Aim of the exercise:
Please reply with one number only: how many lines in the entries below contain the string "provider".

Data shown:
────────
(** * useAutocomplete: a shallow embedding of the autocomplete hook

    The development models the React hook [useAutocomplete]
    (useAutocomplete.ts) together with the constants it reads
    (constants.ts).  The hook is a single-threaded, event-driven state
    machine: user actions ([updateInput], [clear], [moveHighlight], ...)
    and completions of asynchronous work (the debounce timer, the promise
    returned by [fetchFn] or [selectionFn], the back-off timer) arrive one
    at a time.  Each of them is an [Event]; [step] runs the handler of one
    event up to its next suspension point and then the effects React runs
    after the render that follows.

    Conventions.
    - Strings are sequences of code units below 256 (Latin-1), enough to
      run [trim] and [toLowerCase] as JavaScript does on that range.
    - JavaScript numbers that the hook uses as integers are [Z].
    - The Map in [cacheRef] is an association list kept in insertion
      order, which is the order a JavaScript Map iterates in.
    - An [AbortController] is a natural number; [aborted] is the set of
      controllers whose signal has been aborted. *)

From stdpp Require Import gmap strings list.
From Stdlib Require Import ZArith Ascii.

(** ** String primitives used by the hook *)

Module Str.

(** White space and line terminators removed by [String.prototype.trim]:
    TAB, LF, VT, FF, CR, SPACE and NO-BREAK SPACE. *)
Definition isWhiteSpace (c : ascii) : bool :=
  let n := N_of_ascii c in
  ((9 <=? n) && (n <=? 13) || (n =? 32) || (n =? 160))%N.

Fixpoint trimStart (s : string) : string :=
  match s with
  | EmptyString => EmptyString
  | String c r => if isWhiteSpace c then trimStart r else s
  end.

Definition trimEnd (s : string) : string :=
  String.rev (trimStart (String.rev s)).

Definition trim (s : string) : string := trimEnd (trimStart s).

(** Upper-case letters of the range: A-Z and the Latin-1 capitals
    U+00C0-U+00DE without the multiplication sign U+00D7. *)
Definition isUpper (c : ascii) : bool :=
  let n := N_of_ascii c in
  ((65 <=? n) && (n <=? 90) || (192 <=? n) && (n <=? 222) && negb (n =? 215))%N.

Definition lowerChar (c : ascii) : ascii :=
  if isUpper c then ascii_of_N (N_of_ascii c + 32) else c.

Fixpoint toLowerCase (s : string) : string :=
  match s with
  | EmptyString => EmptyString
  | String c r => String (lowerChar c) (toLowerCase r)
  end.
(** One event: a delta that carries text writes once when more than 1000 ms
    passed since the last write, which it then dates; a completion with a
    content writes once; nothing else writes or moves the date. *)
Lemma handler_event_step (message : OpenAIResponseHandler.MessageResponse)
    (event : OpenAIResponseHandler.AssistantStreamEvent) (now : Z)
    (hs : OpenAIResponseHandler.State) :
  let hs' := exec (OpenAIResponseHandler.handleStreamEvent message event now) hs in
  exists l,
    OpenAIResponseHandler.trace hs' = OpenAIResponseHandler.trace hs ++ l /\
    ((reads_clock event = true /\
      is_completion event = false /\
      List.length (handler_writes_of l) = 1%nat /\
      (1000 < now - OpenAIResponseHandler.last_update_time hs)%Z /\
      OpenAIResponseHandler.last_update_time hs' = now) \/
     (is_completion event = true /\
      List.length (handler_writes_of l) = 1%nat /\
      OpenAIResponseHandler.last_update_time hs' =
        OpenAIResponseHandler.last_update_time hs) \/
     (is_completion event = false /\
      handler_writes_of l = [] /\
      OpenAIResponseHandler.last_update_time hs' =
        OpenAIResponseHandler.last_update_time hs)).
Proof.
  cbv zeta. destruct hs as [mt cc rid done lut tr].
  match goal with
  | |- context [exec ?m ?h] => remember (exec m h) as hs' eqn:E
  end.
  unfold exec, OpenAIResponseHandler.handleStreamEvent in E.
  destruct event as [data_id | [[type [text|]]|] | [c|] | step | other].
  - unfold modify in E. normalise_handler_in E. cbn [snd] in E. subst hs'.
    exists []. normalise_handler. rewrite app_nil_r.
    split; [reflexivity|]. right. right. auto.
  - cbn [reads_clock]. destruct (type =? "text").
    + unfold bind at 1 in E. unfold modify at 1 in E.
      unfold bind at 1 in E. unfold gets at 1 in E. normalise_handler_in E.
      destruct (now - lut >? 1000)%Z eqn:F.
      * apply Z.gtb_lt in F.
        unfold OpenAIResponseHandler.emit, bind, gets, modify in E.
        normalise_handler_in E. cbn [snd] in E. subst hs'.
        eexists. normalise_handler.
        split; [reflexivity|]. left. split; [reflexivity|].
        split; [reflexivity|].
        split; [reflexivity|]. split; [exact F | reflexivity].
      * unfold bind, ret, modify in E. normalise_handler_in E. cbn [snd] in E.
        subst hs'. exists []. normalise_handler. rewrite app_nil_r.
        split; [reflexivity|]. right. right. auto.
    + unfold ret in E. cbn [snd] in E. subst hs'.
      exists []. normalise_handler. rewrite app_nil_r.
      split; [reflexivity|]. right. right. auto.
  - unfold ret in E. cbn [snd] in E. subst hs'.
    exists []. normalise_handler. rewrite app_nil_r.
    split; [reflexivity|]. right. right. auto.
  - unfold ret in E. cbn [snd] in E. subst hs'.
    exists []. normalise_handler. rewrite app_nil_r.
    split; [reflexivity|]. right. right. auto.
  - unfold OpenAIResponseHandler.emit, bind, gets, modify in E.
    normalise_handler_in E. cbn [snd] in E. subst hs'.
    eexists. normalise_handler.
    rewrite <- app_assoc. split; [reflexivity|]. right. left. auto.
  - unfold throw in E. cbn [snd] in E. subst hs'.
    exists []. normalise_handler. rewrite app_nil_r.
    split; [reflexivity|]. right. right. auto.
  - destruct (step =? "message_creation").
    + unfold OpenAIResponseHandler.emit, modify in E. normalise_handler_in E.
      cbn [snd] in E. subst hs'. eexists. normalise_handler.
      split; [reflexivity|]. right. right. auto.
    + unfold ret in E. cbn [snd] in E. subst hs'.
      exists []. normalise_handler. rewrite app_nil_r.
      split; [reflexivity|]. right. right. auto.
  - unfold ret in E. cbn [snd] in E. subst hs'.
    exists []. normalise_handler. rewrite app_nil_r.
    split; [reflexivity|]. right. right. auto.
Qed.

(** Whatever the events, the handler's trace only grows, and its writes
    are one per completion that carries a content and [n] more, which after
    a write at [last_update_time] are more than 1000 ms apart. *)
Lemma handler_run_any (message : OpenAIResponseHandler.MessageResponse)
    (events : list (OpenAIResponseHandler.AssistantStreamEvent * Z)) (lo hi : Z) :
  delta_readings_within lo hi events ->
  forall hs,
  exists fs n,
    OpenAIResponseHandler.trace (handler_run message events hs) =
      OpenAIResponseHandler.trace hs ++ fs /\
    List.length (handler_writes_of fs) = (n + completions events)%nat /\
    (Z.of_nat n = 0 \/
     OpenAIResponseHandler.last_update_time hs + 1001 * Z.of_nat n <= hi)%Z /\
    (Z.of_nat n = 0 \/ lo + 1001 * (Z.of_nat n - 1) <= hi)%Z.
Proof.
  induction 1 as [|[event now] events Hnow Hrest IH]; intros hs.
  - exists [], 0%nat. cbn. rewrite app_nil_r. auto.
  - change (handler_run message ((event, now) :: events) hs)
      with (handler_run message events
              (exec (OpenAIResponseHandler.handleStreamEvent message event now) hs)).
    destruct (handler_event_step message event now hs) as (l & Htr & Hcase).
    cbv zeta in Htr, Hcase.
    destruct (IH (exec (OpenAIResponseHandler.handleStreamEvent message event now) hs))
      as (fs & n & Htr' & Hlen & Hlast & Hwin).
    unfold completions in *. cbn [filter fst snd] in *.
    destruct Hcase as [(Hread & Hc & Hone & Hgap & Hlut)
                      | [(Hc & Hone & Hlut) | (Hc & Hnone & Hlut)]].
    + specialize (Hnow Hread). exists (l ++ fs), (S n). rewrite Hc.
      split; [|split; [|split]].
      * rewrite Htr', Htr. now rewrite <- app_assoc.
      * rewrite handler_writes_of_app, length_app, Hlen, Hone. lia.
      * right. rewrite Hlut in Hlast. destruct Hlast; lia.
      * right. rewrite Hlut in Hlast. destruct Hlast; lia.
    + exists (l ++ fs), n. rewrite Hc. cbn [List.length].
      split; [|split; [|split]].
      * rewrite Htr', Htr. now rewrite <- app_assoc.
      * rewrite handler_writes_of_app, length_app, Hlen, Hone. lia.
      * rewrite Hlut in Hlast. exact Hlast.
      * exact Hwin.
    + exists (l ++ fs), n. rewrite Hc.
      split; [|split; [|split]].
      * rewrite Htr', Htr. now rewrite <- app_assoc.
      * rewrite handler_writes_of_app, length_app, Hlen, Hnone. reflexivity.
      * rewrite Hlut in Hlast. exact Hlast.
      * exact Hwin.
Qed.

(** ** The final text, agent and handler *)

(** The writes of a run of text deltas are prefixes of the text
    accumulated at its end. *)
Lemma handler_run_prefixes (message : OpenAIResponseHandler.MessageResponse)
    (deltas : list (string * Z)) :
  forall hs,
  exists writes,
    OpenAIResponseHandler.trace
      (handler_run message (map (fun d => (text_delta (fst d), snd d)) deltas) hs) =
    OpenAIResponseHandler.trace hs ++
    map (fun w => OpenAIResponseHandler.PartialUpdateMessage
                    (OpenAIResponseHandler.id message) w None) writes /\
    Forall (fun w => exists tail,
              String.append (OpenAIResponseHandler.message_text hs)
                (join (map fst deltas)) = String.append w tail) writes.
Proof.
  induction deltas as [|[v now] deltas IH]; intros hs.
  - exists []. cbn. rewrite app_nil_r. auto.
  - rewrite handler_run_cons.
    pose proof (handler_delta_step message v now hs) as Hstep. cbv zeta in Hstep.
    rewrite Hstep. cbn [snd].
    match goal with
    | |- context [handler_run _ _ ?h] => destruct (IH h) as (ws & Htr & Hpre)
    end.
    cbn [OpenAIResponseHandler.trace OpenAIResponseHandler.message_text] in Htr, Hpre.
    cbn [map fst join fold_right].
    rewrite append_assoc in Hpre.
    destruct (now - OpenAIResponseHandler.last_update_time hs >? 1000)%Z.
    + exists (String.append (OpenAIResponseHandler.message_text hs) v :: ws).
      split.
      * rewrite Htr, <- app_assoc. reflexivity.
      * constructor; [|exact Hpre].
        exists (join (map fst deltas)). now rewrite append_assoc.
    + exists ws. split; [|exact Hpre].
      rewrite Htr, app_nil_r. reflexivity.
Qed.

Lemma handler_writes_of_updates (id : string) (texts : list string) :
  handler_writes_of
    (map (fun w => OpenAIResponseHandler.PartialUpdateMessage id w None) texts) = texts.
Proof. induction texts; simpl; congruence. Qed.
(** X21: For a verified event, the answer is 500 exactly when a write was sent
    to the data store and the data store threw. *)
Theorem webhook_error_iff env u req (rows : Table) event :
  verified env u req event ->
  sent (run (stripe_webhook env u req) rows)
  = Some (text_response 500 "Internal Server Error")
  <-> calls (run (stripe_webhook env u req) rows) <> []
      /\ exists message, update_outcome u = DbThrow message.
Proof.
  intros Hv. rewrite (stripe_webhook_verified _ _ _ _ Hv).
  unfold run, fresh, dispatch. run_handler; simplify_eq; simpl;
    split; try done; try (intros [? [? ?]]; done); eauto.
Qed.

Lemma webhook_error_iff_witness :
  sent (run (stripe_webhook Sample.env
               (Sample.upstream Sample.subscription_deleted
                  (DbThrow "connection reset"))
               (Sample.webhook_request "good")) Sample.rows)
  = Some (text_response 500 "Internal Server Error").
Proof.
  apply (webhook_error_iff Sample.env
           (Sample.upstream Sample.subscription_deleted
              (DbThrow "connection reset"))
           (Sample.webhook_request "good") Sample.rows
           Sample.subscription_deleted).
  - reflexivity.
  - split; [discriminate|]. by eexists.
Defined.

(** ** Generation relay *)

(** X22: A body whose prompt or model is absent or falsy ([null], the empty
    string, [0], [false]) is answered 400, and the AI provider is not
    called. *)
Theorem gemini_missing_fields u req (rows : Table) user :
  authenticated u req user ->
  truthy (get_prop (req_body req) "prompt") = false
  \/ truthy (get_prop (req_body req) "model") = false ->
  exists token,
    run (gemini_proxy u req) rows
    = {| table := rows;
         calls := [call_auth_getUser token];
         sent := Some (json_response 400
                   (JObj [("error",
                           JStr "Missing required fields: prompt and model.")])) |}.
Proof.
  intros Hauth Hmiss. as_user Hauth.
  assert (negb (truthy (get_prop (req_body req) "prompt"))
          || negb (truthy (get_prop (req_body req) "model")) = true) as ->.
  { destruct Hmiss as [-> | ->]; [reflexivity | apply orb_true_r]. }
  reflexivity.
Qed.

Lemma gemini_missing_fields_witness :
  exists token,
    run (gemini_proxy (Sample.upstream Sample.subscription_deleted DbOk)
           (Sample.prompt_request (JObj [("prompt", JStr "hello")])))
      Sample.rows
    = {| table := Sample.rows;
         calls := [call_auth_getUser token];
         sent := Some (json_response 400
                   (JObj [("error",
                           JStr "Missing required fields: prompt and model.")])) |}.
Proof.
  apply (gemini_missing_fields
           (Sample.upstream Sample.subscription_deleted DbOk)
           (Sample.prompt_request (JObj [("prompt", JStr "hello")]))
           Sample.rows Sample.alice).
  - exists "Bearer tok-alice". by repeat split.
  - right. reflexivity.
Defined.

(** X23: With a prompt and a model, the AI provider is called once with both as
    given and with the body's config, or an empty object when the config is
    absent or falsy; its text is the body of the 200 answer, as text. *)
Theorem gemini_text_returned u req (rows : Table) user text :
  authenticated u req user ->
  truthy (get_prop (req_body req) "prompt") = true ->
  truthy (get_prop (req_body req) "model") = true ->
  generateContent u = Resolved text ->
  exists token,
    run (gemini_proxy u req) rows
    = {| table := rows;
         calls := [call_auth_getUser token;
                   call_generateContent
                     (get_prop (req_body req) "model")
                     (get_prop (req_body req) "prompt")
                     (if truthy (get_prop (req_body req) "config")
                      then get_prop (req_body req) "config"
                      else Some (JObj []))];
         sent := Some (text_response 200 text) |}.
Proof.
  intros Hauth Hprompt Hmodel Hgen. as_user Hauth.
  rewrite Hprompt, Hmodel. cbn [negb orb]. step_handler. by rewrite Hgen.
Qed.

Lemma gemini_text_returned_witness :
  exists token,
    run (gemini_proxy (Sample.upstream Sample.subscription_deleted DbOk)
           (Sample.prompt_request
              (JObj [("prompt", JStr "hello"); ("model", JStr "gemini-pro")])))
      Sample.rows
    = {| table := Sample.rows;
         calls := [call_auth_getUser token;
                   call_generateContent (Some (JStr "gemini-pro"))
                     (Some (JStr "hello")) (Some (JObj []))];
         sent := Some (text_response 200 "text") |}.
Proof.
  apply (gemini_text_returned
           (Sample.upstream Sample.subscription_deleted DbOk)
           (Sample.prompt_request
              (JObj [("prompt", JStr "hello"); ("model", JStr "gemini-pro")]))
           Sample.rows Sample.alice "text").
  - exists "Bearer tok-alice". by repeat split.
  - reflexivity.
  - reflexivity.
  - reflexivity.
Defined.

(** X24: When the AI provider fails, the answer is 500 with the relay's envelope
    and the provider's message as details. *)
Theorem gemini_upstream_failure u req (rows : Table) user message :
  authenticated u req user ->
  truthy (get_prop (req_body req) "prompt") = true ->
  truthy (get_prop (req_body req) "model") = true ->
  generateContent u = Rejected message ->
  sent (run (gemini_proxy u req) rows)
  = Some (json_response 500
            (JObj [("error", JStr "Failed to get response from AI model.");
                   ("details", JStr message)])).
Proof.
  intros Hauth Hprompt Hmodel Hgen.
  destruct (getSupabaseUser_authenticated u req rows user Hauth) as (tok & Hrun).
  unfold run, gemini_proxy. rewrite (bind_getSupabaseUser _ _ _ _ _ _ _ Hrun).
  rewrite Hprompt, Hmodel. cbn [negb orb]. step_handler. by rewrite Hgen.
Qed.

Lemma gemini_upstream_failure_witness :
  sent (run (gemini_proxy
               (Sample.answering (Resolved "cus_A") (Resolved "cs_1")
                  (Resolved "url") (Rejected "quota exceeded")
                  (Rejected "offline")
                  (Sample.upstream Sample.subscription_deleted DbOk))
               (Sample.prompt_request
                  (JObj [("prompt", JStr "hello");
                         ("model", JStr "gemini-pro")])))
          Sample.rows)
  = Some (json_response 500
            (JObj [("error", JStr "Failed to get response from AI model.");
                   ("details", JStr "quota exceeded")])).
Proof.
  apply (gemini_upstream_failure
           (Sample.answering (Resolved "cus_A") (Resolved "cs_1")
              (Resolved "url") (Rejected "quota exceeded")
              (Rejected "offline")
              (Sample.upstream Sample.subscription_deleted DbOk))
           (Sample.prompt_request
              (JObj [("prompt", JStr "hello"); ("model", JStr "gemini-pro")]))
           Sample.rows Sample.alice "quota exceeded").
  - exists "Bearer tok-alice". by repeat split.
  - reflexivity.
  - reflexivity.
  - reflexivity.
Defined.

(** ** Analytics relay: the request sent upstream *)

(** X25: On a started server, an authenticated request to the analytics relay
    makes exactly one upstream request, to the fixed endpoint, with the
    server's key and the request body as it came, whatever the upstream
    then answers; the "key is not configured" answer cannot occur. *)
Theorem mmm_single_fetch env u req (rows : Table) user :
  missing_critical env = false ->
  authenticated u req user ->
  exists token,
    calls (run (mmm_proxy env u req) rows)
    = [call_auth_getUser token;
       call_fetch mmmApiEndpoint (env !! "MMM_API_KEY") (req_body req)].
Proof.
  intros Henv Hauth. as_user Hauth.
  rewrite (started_has_mmm_key env Henv). cbn [negb].
  run_handler; by simplify_eq.
Qed.

Lemma mmm_single_fetch_witness :
  exists token,
    calls (run (mmm_proxy Sample.env
                  (Sample.upstream Sample.subscription_deleted DbOk)
                  Sample.checkout_request) Sample.rows)
    = [call_auth_getUser token;
       call_fetch mmmApiEndpoint (Some "mmm-key")
         (JObj [("userId", JStr "u-1")])].
Proof.
  apply (mmm_single_fetch Sample.env
           (Sample.upstream Sample.subscription_deleted DbOk)
           Sample.checkout_request Sample.rows Sample.alice).
  - vm_compute. reflexivity.
  - exists "Bearer tok-alice". by repeat split.
Defined.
────────
Reply to the exercise:
4